National newspaper editors, MPs, journalists, celebrities and campaigners have signed an open letter organised by pressure group openDemocracy.
The letter calls on John Edwards, the UK’s Information Commissioner, to rectify “growing concern about the state of Freedom of Information in Britain”.
It comes after openDemocracy exposed the existence of an FoI ‘clearing house’ in the UK Government, which was coordinating responses to requests from journalists and others.
They are joined by names including Guardian editor Katharine Viner, Observer editor Paul Webster, comedian Joe Lycett, Tory MP David Davis, Green MP Caroline Lucas, Shadow Solicitor General Andy Slaughter and National Union of Journalists general secretary Michelle Stanistreet.
The letter urges Mr Edwards to allocate more resources to investigating complaints about FoI and for clear protocols to be introduced to deal with authorities that have systemic patterns of poor transparency.
Peter Geoghegan, editor-in-chief of openDemocracy, said: “As the British public is still being kept in the dark over Partygate, the importance of transparency has rarely been more obvious.
“At openDemocracy, we are constantly encountering public bodies and government departments which stonewall, delay and dodge Freedom of Information requests.
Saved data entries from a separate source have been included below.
(** A query that is not blank is sent to the answer generator as typed,
    surrounding whitespace included; the answer is rendered under its
    heading, and an exception of the answer generator leaves the handler
    with no answer rendered. *)
Theorem ask_handler_nonblank (db : VectorStore) (q : str) (s : Proc) :
  ~ blank q ->
  ask_handler db q s
  = match ask_llm db q (emit [] [ElSpinner (py "Generating answer...")] s) with
    | (Ok answer, s1) =>
        (Ok tt,
         emit []
           [ElMarkdown (py "## " ++ [0x1F9FE] ++ py " Answer") false;
            ElMarkdown (answer_html answer) true] s1)
    | (Raise e, s1) => (Raise e, s1)
    end.
Proof. apply ask_handler_question. Qed.

(** ** Further properties of the vector store *)

(** Once [DB_DIR] exists, or a store is cached, the documents just loaded
    play no part in the store that is used: a stale index is reopened as it
    is. *)
Theorem vectorstore_ignores_documents (docs1 docs2 : list Document)
    (s : Proc) :
  DB_DIR ∈ fs s \/ is_Some (vs_cache s) ->
  st_cache_resource (get_vectorstore docs1) s
  = st_cache_resource (get_vectorstore docs2) s.
Proof.
  intros H. unfold st_cache_resource, get_vectorstore. run_monad.
  destruct (vs_cache s) as [db|]; [reflexivity|].
  destruct H as [H|[db H]]; [|discriminate].
  now rewrite (bool_decide_eq_true_2 _ H).
Qed.

(** When [DB_DIR] exists and opening the store fails, the exception leaves
    [get_vectorstore]: the only call made is the open (no fallback to a
    rebuild), the disk is untouched and nothing is cached. *)
Theorem open_failure (docs : list Document) (s : Proc) (e : exn) :
  DB_DIR ∈ fs s ->
  vs_cache s = None ->
  chroma_open embeddings DB_DIR = Raise e ->
  st_cache_resource (get_vectorstore docs) s
  = (Raise e, emit [CallChromaOpen embeddings DB_DIR] [] s).
Proof.
  intros Hdir Hvs Hopen. unfold st_cache_resource, get_vectorstore.
  run_monad. rewrite Hvs. simpl. rewrite (bool_decide_eq_true_2 _ Hdir).
  rewrite Hopen. simpl. unfold emit. now rewrite app_nil_r.
Qed.

(** When [DB_DIR] is absent and the build fails, the exception leaves
    [get_vectorstore] after the split and the build call: nothing is
    persisted and nothing is cached, and the disk is what the failed call
    left.  If that includes [DB_DIR], the next attempt opens the directory
    the failed build left instead of building again. *)
Theorem build_failure (docs : list Document) (s : Proc) (e : exn) :
  DB_DIR ∉ fs s ->
  vs_cache s = None ->
  chroma_from_documents (split_documents 1000 200 docs) embeddings DB_DIR
  = Raise e ->
  st_cache_resource (get_vectorstore docs) s
  = (Raise e,
     on_disk (chroma_failed_build_fs DB_DIR (fs s))
       (emit [CallSplit 1000 200 docs;
              CallFromDocuments (split_documents 1000 200 docs) embeddings
                DB_DIR]
          [] s))
  /\ (DB_DIR ∈ chroma_failed_build_fs DB_DIR (fs s) ->
      forall docs',
        calls (snd (st_cache_resource (get_vectorstore docs')
                      (snd (st_cache_resource (get_vectorstore docs) s))))
        = calls s
          ++ [CallSplit 1000 200 docs;
              CallFromDocuments (split_documents 1000 200 docs) embeddings
                DB_DIR;
              CallChromaOpen embeddings DB_DIR]).
Proof.
  intros Hdir Hvs Hbuild.
  assert (Hfirst :
    st_cache_resource (get_vectorstore docs) s
    = (Raise e,
       on_disk (chroma_failed_build_fs DB_DIR (fs s))
         (emit [CallSplit 1000 200 docs;
                CallFromDocuments (split_documents 1000 200 docs) embeddings
                  DB_DIR]
            [] s))).
  { unfold st_cache_resource, get_vectorstore.
    run_monad. rewrite Hvs. simpl. rewrite (bool_decide_eq_false_2 _ Hdir).
    rewrite Hbuild. simpl. unfold on_disk, emit. simpl.
    now rewrite app_nil_r, <- app_assoc. }
  split; [exact Hfirst|].
  intros Hleft docs'. rewrite Hfirst. simpl snd.
  unfold st_cache_resource, get_vectorstore. run_monad. rewrite Hvs. simpl.
  rewrite (bool_decide_eq_true_2 _ Hleft).
  destruct (chroma_open embeddings DB_DIR); simpl; now rewrite <- app_assoc.
Qed.

(** ** The page *)

Lemma bind_render {A} (e : Element) (k : unit -> M A) (s : Proc) :
  (render e ≫= k) s = k tt (emit [] [e] s).
Proof.
  unfold mbind, M_bind, bind, render, emit. simpl. now rewrite app_nil_r.
Qed.

Lemma render_emit (e : Element) (s : Proc) :
  render e s = (Ok tt, emit [] [e] s).
Proof. unfold render, emit. now rewrite app_nil_r. Qed.

Lemma bind_ret {A B} (a : A) (k : A -> M B) (s : Proc) :
  (mret a ≫= k) s = k a s.
Proof. reflexivity. Qed.

Lemma bind_get {A B} (f : Proc -> A) (k : A -> M B) (s : Proc) :
  (get f ≫= k) s = k (f s) s.
Proof. reflexivity. Qed.

Lemma bind_read_history {A} (k : list (str * str) -> M A) (s : Proc)
    (h : list (str * str)) :
  session_state s !! "history"%string = Some h ->
  (read_history ≫= k) s = k h s.
Proof.
  intros Hh. unfold read_history, mbind, M_bind, bind, get.
  cbv beta iota. rewrite Hh. reflexivity.
Qed.

Lemma show_pair_emit (qa : str * str) (s : Proc) :
  show_pair qa tt s = (Ok tt, emit [] (pair_elements qa) s).
Proof.
  unfold show_pair, st_markdown, st_write.
  rewrite !bind_render, render_emit, !emit_emit. reflexivity.
Qed.

Lemma show_history (h : list (str * str)) : forall s,
  for_in h tt show_pair s = (Ok tt, emit [] (flat_map pair_elements h) s).
Proof.
  induction h as [|qa h IH]; intros s.
  - simpl. now rewrite emit_nil.
  - change (for_in (qa :: h) tt show_pair s)
      with ((show_pair qa tt ≫= fun u => for_in h u show_pair) s).
    unfold mbind, M_bind, bind. rewrite show_pair_emit.
    rewrite IH, emit_emit. reflexivity.
Qed.

(** The history is rendered oldest pair first, each pair as a question
    heading, the question, an answer heading, the answer and a rule. *)
Theorem display_loop (h : list (str * str)) (s : Proc) :
  session_state s !! "history"%string = Some h ->
  (history ← read_history; for_in history tt show_pair) s
  = (Ok tt, emit [] (flat_map pair_elements h) s).
Proof.
  intros Hh. rewrite (bind_read_history _ s h Hh). apply show_history.
Qed.

Lemma ensure_history_present (s : Proc) :
  is_Some (session_state s !! "history"%string) -> ensure_history s = s.
Proof.
  intros [h Hh]. unfold ensure_history, history. rewrite Hh. simpl.
  rewrite (insert_id _ _ _ Hh). now destruct s.
Qed.

Lemma bind_init_history {A} (k : unit -> M A) (s : Proc) :
  (init_history ≫= k) s = k tt (ensure_history s).
Proof.
  unfold init_history, mbind, M_bind, bind, get. cbv beta iota.
  destruct (session_state s !! "history"%string) as [h|] eqn:Hh.
  - rewrite ensure_history_present; [reflexivity|rewrite Hh; eauto].
  - unfold ensure_history, history. rewrite Hh. reflexivity.
Qed.

(** Creating the history keeps the pairs a session already has and gives a
    session without history the empty one, so that reading it right after
    never raises. *)
Theorem init_then_read (s : Proc) :
  (init_history;; read_history) s = (Ok (history s), ensure_history s)
  /\ session_state (ensure_history s) !! "history"%string = Some (history s)
  /\ history (ensure_history s) = history s.
Proof.
  assert (Hl : session_state (ensure_history s) !! "history"%string
               = Some (history s)).
  { unfold ensure_history. simpl. apply lookup_insert_eq. }
  split; [|split; [exact Hl|unfold history at 1; now rewrite Hl]].
  rewrite bind_init_history.
  cbv beta. unfold read_history, mbind, M_bind, bind, get.
  cbv beta iota. rewrite Hl. reflexivity.
Qed.

Lemma ensure_history_emit (cs : list Call) (es : list Element) (s : Proc) :
  ensure_history (emit cs es s) = emit cs es (ensure_history s).
Proof. reflexivity. Qed.

Lemma history_ensure (s : Proc) : history (ensure_history s) = history s.
Proof.
  unfold history at 1. unfold ensure_history. simpl.
  now rewrite lookup_insert_eq.
Qed.

(** The page from the history down. *)
Lemma page_rest (h : list (str * str)) (t : Proc) :
  session_state t !! "history"%string = Some h ->
  (history ← read_history;
   for_in history tt show_pair;;
   render (ElMarkdown (py "<br><hr>") true);;
   render (ElMarkdown footer_html true)) t
  = (Ok tt, emit [] (flat_map pair_elements h ++ page_bottom) t).
Proof.
  intros Ht. rewrite (bind_read_history _ t _ Ht).
  unfold mbind at 1. unfold M_bind, bind. rewrite show_history.
  rewrite bind_render, render_emit, !emit_emit. reflexivity.
Qed.

(** The page down to the button. *)
Lemma page_head {A} (k : unit -> M A) (s : Proc) :
  (st_markdown header_html true;;
   st_markdown (py "<br>") true;;
   init_history;;
   st_info how_to_use;;
   st_write (py "Ask any question related to Indian customs duty:");;
   render (ElTextInput (py "Enter your question:")
             (py "e.g., What is the customs duty for importing laptops?"));;
   render (ElButton (py "Ask"));;
   k tt) s
  = k tt (emit [] page_top (ensure_history s)).
Proof.
  unfold st_markdown, st_info, st_write.
  rewrite !bind_render, bind_init_history, !bind_render.
  rewrite !ensure_history_emit, !emit_emit. reflexivity.
Qed.

Lemma front_end_no_question (db : VectorStore) (i : Interaction) (s : Proc) :
  ask_clicked i = false \/ blank (user_query i) ->
  front_end db i s
  = (Ok tt,
     emit []
       (page_top
        ++ (if ask_clicked i then [ElWarning please_enter] else [])
        ++ flat_map pair_elements (history s)
        ++ page_bottom)
       (ensure_history s)).
Proof.
  intros Hi. unfold front_end.
  rewrite (page_head (fun _ =>
    (if ask_clicked i then ask_handler db (user_query i) else mret tt);;
    history ← read_history;
    for_in history tt show_pair;;
    st_markdown (py "<br><hr>") true;;
    st_markdown footer_html true) s).
  unfold st_markdown at 1 2.
  destruct (ask_clicked i) eqn:Hc.
  - destruct Hi as [Hi|Hi]; [discriminate|].
    unfold ask_handler. rewrite (bool_decide_eq_true_2 _ (strip_blank _ Hi)).
    unfold st_warning. rewrite bind_render, (page_rest (history s)).
    + rewrite !emit_emit. reflexivity.
    + simpl. apply lookup_insert_eq.
  - rewrite bind_ret, (page_rest (history s)).
    + rewrite !emit_emit. reflexivity.
    + simpl. apply lookup_insert_eq.
Qed.

(** A re-run with no question to answer (the button not clicked, or a
    blank query) renders the whole page and returns: the page top, the
    warning if the button was clicked, the history and the page bottom; it
    makes no library call and changes nothing but the creation of the
    history. *)
Theorem front_end_without_question (db : VectorStore) (i : Interaction)
    (s : Proc) :
  ask_clicked i = false \/ blank (user_query i) ->
  front_end db i s
  = (Ok tt,
     emit []
       (page_top
        ++ (if ask_clicked i then [ElWarning please_enter] else [])
        ++ flat_map pair_elements (history s)
        ++ page_bottom)
       (ensure_history s)).
Proof. apply front_end_no_question. Qed.
(** [getRecommendationAnalytics(storeId, days = 30)].  The statement is
    written with [days] inside the quotes of the interval,
      [gt(recommendations.createdAt, sql`NOW() - INTERVAL '${days} days'`)],
    so that its text reads
      [... WHERE shown = $1 AND created_at > NOW() - INTERVAL '$2 days' ...]:
    the literal is not an interval, and the statement has one placeholder,
    [$1], for two bound values, [true] and [days].  The server rejects the
    statement on every call, and the catch returns no row. *)
Definition invalidInterval : string := "invalid input syntax for type interval".

Definition getRecommendationAnalytics (storeId : Z) (period : option Z)
  : Async (list AnalyticsRow) :=
  let period := default 30%Z period in
  let! storeDb := getStoreDatabase storeId in
  try_catch
    (selectRejected invalidInterval storeDb)
    (fun error =>
       let! _ := consoleError "Error getting recommendation analytics:" error in ret []).

(* ------------------------------------------------------------------ *)
(** ** server/db.ts: the methods of MultiDatabaseManager beside
       [getStoreDbByUrl] and [createStoreDatabase] *)

(** [await mainDb.select()...]: a query on the stores table; it rejects when
    the main pool cannot be reached.  Of the other tables of the main
    database only this reachability is kept. *)
Definition selectMain {A : Type} (query : list Store -> A) : Async A :=
  fun w => match mainStores w with
           | Some rows => (Resolved (query rows), w)
           | None => (Rejected MainDatabaseDown, w)
           end.

Record ConnectionStats := {
  cs_mainDatabase_connected : bool;
  cs_storeDatabases_count : nat;
  cs_storeDatabases_connections : list string
}.

Record HealthCheckResults := {
  hc_main : bool;
  hc_stores : list (string * bool)
}.

Module MultiDatabaseManager.

(** [getStoreDb(storeId)]: the connection of a store by its id. *)
Definition getStoreDb (storeId : Z) : Async Handle :=
  let! rows := selectMain (filter (fun s => bool_decide (store_id s = storeId))) in
  match rows with
  | store :: _ => getStoreDbByUrl (store_databaseUrl store)
  | [] => throw (StoreNotFound storeId)
  end.

(** [getConnectionStats]; the keys of the cache are listed in the order of
    the set, which is not the order of insertion. *)
Definition getConnectionStats (w : World) : ConnectionStats :=
  {| cs_mainDatabase_connected := true;
     cs_storeDatabases_count := size (storeDbConnections w);
     cs_storeDatabases_connections := elements (storeDbConnections w) |}.

(** The loop of [healthCheck] over the entries of the cache. *)
Fixpoint checkStores (entries : list string) : Async (list (string * bool)) :=
  match entries with
  | [] => ret []
  | url :: rest =>
      let! healthy :=
        try_catch
          (let! _ := select url (fun db _ => firstn 1 (products db)) in ret true)
          (fun error =>
             let! _ := consoleError ("Store database health check failed for " +:+ url +:+ ":")
                         error in
             ret false) in
      let! stores := checkStores rest in
      ret ((url, healthy) :: stores)
  end.

Definition healthCheck : Async HealthCheckResults :=
  let! main :=
    try_catch
      (let! _ := selectMain (fun _ => tt) in ret true)
      (fun error =>
         let! _ := consoleError "Main database health check failed:" error in ret false) in
  fun w =>
    (let! stores := checkStores (elements (storeDbConnections w)) in
     ret {| hc_main := main; hc_stores := stores |}) w.

End MultiDatabaseManager.

(* ------------------------------------------------------------------ *)
(** ** server/routes.ts: the routes of the recommendation engine

    A request body is read with the types the engine declares for its
    fields; a field the body lacks is [None]. *)

Inductive ResponseBody :=
| ErrorBody (error : string)
| MessageBody (message : string)
| SuccessBody
| RecommendationsBody (recommendations : list RecommendationResult)
| AnalyticsBody (analytics : list AnalyticsRow).

(** [res.status(status).json(body)]; [res.json(body)] answers 200. *)
Record Response := {
  status : Z;
  body : ResponseBody
}.

Definition json (body : ResponseBody) : Response := {| status := 200; body := body |}.

(** A JavaScript string-or-undefined used as a condition. *)
Definition truthyString (s : option string) : option string :=
  match s with
  | Some s => if bool_decide (s = "") then None else Some s
  | None => None
  end.

Record RecommendationsRequestBody := {
  rrb_storeId : option Z;
  rrb_customerId : option Z;
  rrb_sessionId : option string;
  rrb_limit : option nat;
  rrb_excludeProductIds : option (list Z);
  rrb_type : option RecommendationType
}.

(** POST /api/recommendations *)
Definition postRecommendations (reqBody : RecommendationsRequestBody) : Async Response :=
  try_catch
    (match truthy (rrb_storeId reqBody), truthyString (rrb_sessionId reqBody) with
     | Some storeId, Some sessionId =>
         let! recommendations :=
           generateRecommendations
             {| storeId := storeId;
                customerId := rrb_customerId reqBody;
                sessionId := sessionId;
                limit := rrb_limit reqBody;
                excludeProductIds := rrb_excludeProductIds reqBody;
                requestType := rrb_type reqBody |} in
         ret (json (RecommendationsBody recommendations))
     | _, _ =>
         ret {| status := 400; body := ErrorBody "storeId and sessionId are required" |}
     end)
    (fun error =>
       let! _ := consoleError "Error generating recommendations:" error in
       ret {| status := 500; body := ErrorBody "Failed to generate recommendations" |}).

Record TrackBehaviorRequestBody := {
  tbb_customerId : option Z;
  tbb_sessionId : option string;
  tbb_storeId : option Z;
  tbb_productId : option Z;
  tbb_action : option Action;
  tbb_searchQuery : option string;
  tbb_timeSpent : option Z
}.

(** POST /api/track-behavior *)
Definition postTrackBehavior (reqBody : TrackBehaviorRequestBody) : Async Response :=
  try_catch
    (match truthyString (tbb_sessionId reqBody), truthy (tbb_storeId reqBody),
           tbb_action reqBody with
     | Some sessionId, Some storeId, Some action =>
         let! _ :=
           trackBehavior
             {| bd_customerId := tbb_customerId reqBody;
                bd_sessionId := sessionId;
                bd_storeId := storeId;
                bd_productId := tbb_productId reqBody;
                bd_action := action;
                bd_searchQuery := tbb_searchQuery reqBody;
                bd_timeSpent := tbb_timeSpent reqBody |} in
         ret (json SuccessBody)
     | _, _, _ =>
         ret {| status := 400;
                body := ErrorBody "sessionId, storeId, and action are required" |}
     end)
    (fun error =>
       let! _ := consoleError "Error tracking behavior:" error in
       ret {| status := 500; body := ErrorBody "Failed to track behavior" |}).

(** The middleware [requireAuth] before a handler. *)
Definition requireAuth (isAuthenticated : bool) (next : Async Response) : Async Response :=
  if negb isAuthenticated
  then ret {| status := 401; body := MessageBody "Authentication required" |}
  else next.

(** GET /api/recommendation-analytics/:storeId; [storeId] and [days] are
    the results of parseInt, [None] for NaN. *)
Definition getRecommendationAnalyticsRoute (isAuthenticated : bool)
    (storeId period : option Z) : Async Response :=
  requireAuth isAuthenticated
    (try_catch
       (let period := default 30%Z (truthy period) in
        match truthy storeId with
        | None => ret {| status := 400; body := ErrorBody "Invalid store ID" |}
        | Some storeId =>
            let! analytics := getRecommendationAnalytics storeId (Some period) in
            ret (json (AnalyticsBody analytics))
        end)
       (fun error =>
          let! _ := consoleError "Error getting recommendation analytics:" error in
          ret {| status := 500;
                 body := ErrorBody "Failed to get recommendation analytics" |})).

(* ------------------------------------------------------------------ *)
(** ** Measures and sample data of the functions above *)

(** The flag a feedback action sets, and its timestamp. *)
Definition flagOf (action : FeedbackAction) (r : RecommendationRow) : bool :=
  match action with
  | shown => rec_shown r
  | clicked => rec_clicked r
  | purchased => rec_purchased r
  end.

Definition stampOf (action : FeedbackAction) (r : RecommendationRow) : option Z :=
  match action with
  | shown => rec_shownAt r
  | clicked => rec_clickedAt r
  | purchased => rec_purchasedAt r
  end.


(** Two results of a request, for products 10 and 11. *)
Definition sampleResults : list RecommendationResult :=
  [ {| productId := 10; score := 39 # 100; type := "hybrid";
       reasons := ["Trending this week"] |};
    {| productId := 11; score := 1 # 3; type := "hybrid";
       reasons := ["Similar to products you viewed"] |} ].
“As you can see from the huge range of signatories to the open letter, we are far from alone in having serious concerns about transparency.
“FoI is a key tool for holding public bodies to account but currently the Information Commissioner’s Office is not ensuring that the Freedom of Information Act delivers.
“We welcome the new Information Commissioner’s listening exercise and are keen to share our views on how FOI can be better policed.”
Information Commissioner John Edwards said: “We acknowledge the concerns expressed in this letter. FoI plays an important part in civic engagement and holding public services to account, and we share the desire to see the law work effectively.
“The ICO’s role is to administer the law, and we always want to hear views that help us to understand where our role can be improved. I recognise the concern around timely access to information, and addressing this is a priority.
“We all benefit from a modern law, and I think there are suggestions in this letter that warrant further consideration. My office will be part of those discussions, though decisions about law reform are for ministers and Parliament to make.”